Exercise — Begin with the line in which "Return (c :: t)" appears and end with the final line of the entries. Retype each one exactly and add nothing.

════════════════

(** The UTF-8 bytes of a code point. *)
Definition utf8 (cp : N) : list N :=
  if N.ltb cp 128 then [cp]
  else if N.ltb cp 2048 then [192 + cp / 64; 128 + cp mod 64]%N
  else if N.ltb cp 65536 then
    [224 + cp / 4096; 128 + (cp / 64) mod 64; 128 + cp mod 64]%N
  else
    [240 + cp / 262144; 128 + (cp / 4096) mod 64;
     128 + (cp / 64) mod 64; 128 + cp mod 64]%N.

Definition percentEncode (cp : N) : jsstring := flat_map percentByte (utf8 cp).

Definition isHighSurrogate (c : N) : bool := N.leb 55296 c && N.leb c 56319.
Definition isLowSurrogate (c : N) : bool := N.leb 56320 c && N.leb c 57343.

Definition uriError : JsValue :=
  ErrorObject (str "URIError") (str "URI malformed").

Fixpoint encodeURIComponent (s : jsstring) : Completion jsstring :=
  match s with
  | [] => Return []
  | c :: r =>
      if isUriUnreserved c then
        match encodeURIComponent r with
        | Return t => Return (c :: t)
        | Throw e => Throw e
        end
      else if isLowSurrogate c then Throw uriError
      else if isHighSurrogate c then
        match r with
        | d :: r' =>
            if isLowSurrogate d then
              match encodeURIComponent r' with
              | Return t =>
                  Return (percentEncode
                            ((c - 55296) * 1024 + (d - 56320) + 65536)%N ++ t)
              | Throw e => Throw e
              end
            else Throw uriError
        | [] => Throw uriError
        end
      else
        match encodeURIComponent r with
        | Return t => Return (percentEncode c ++ t)
        | Throw e => Throw e
        end
  end.

(** ** The chain registry and URL resolution (lines 4-35, 142-151) *)

Record SubgraphEntry : Type := { decentralized : jsstring }.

════════════════

Answer —
        | Return t => Return (c :: t)
        | Throw e => Throw e
        end
      else if isLowSurrogate c then Throw uriError
      else if isHighSurrogate c then
        match r with
        | d :: r' =>
            if isLowSurrogate d then
              match encodeURIComponent r' with
              | Return t =>
                  Return (percentEncode
                            ((c - 55296) * 1024 + (d - 56320) + 65536)%N ++ t)
              | Throw e => Throw e
              end
            else Throw uriError
        | [] => Throw uriError
        end
      else
        match encodeURIComponent r with
        | Return t => Return (percentEncode c ++ t)
        | Throw e => Throw e
        end
  end.

(** ** The chain registry and URL resolution (lines 4-35, 142-151) *)

Record SubgraphEntry : Type := { decentralized : jsstring }.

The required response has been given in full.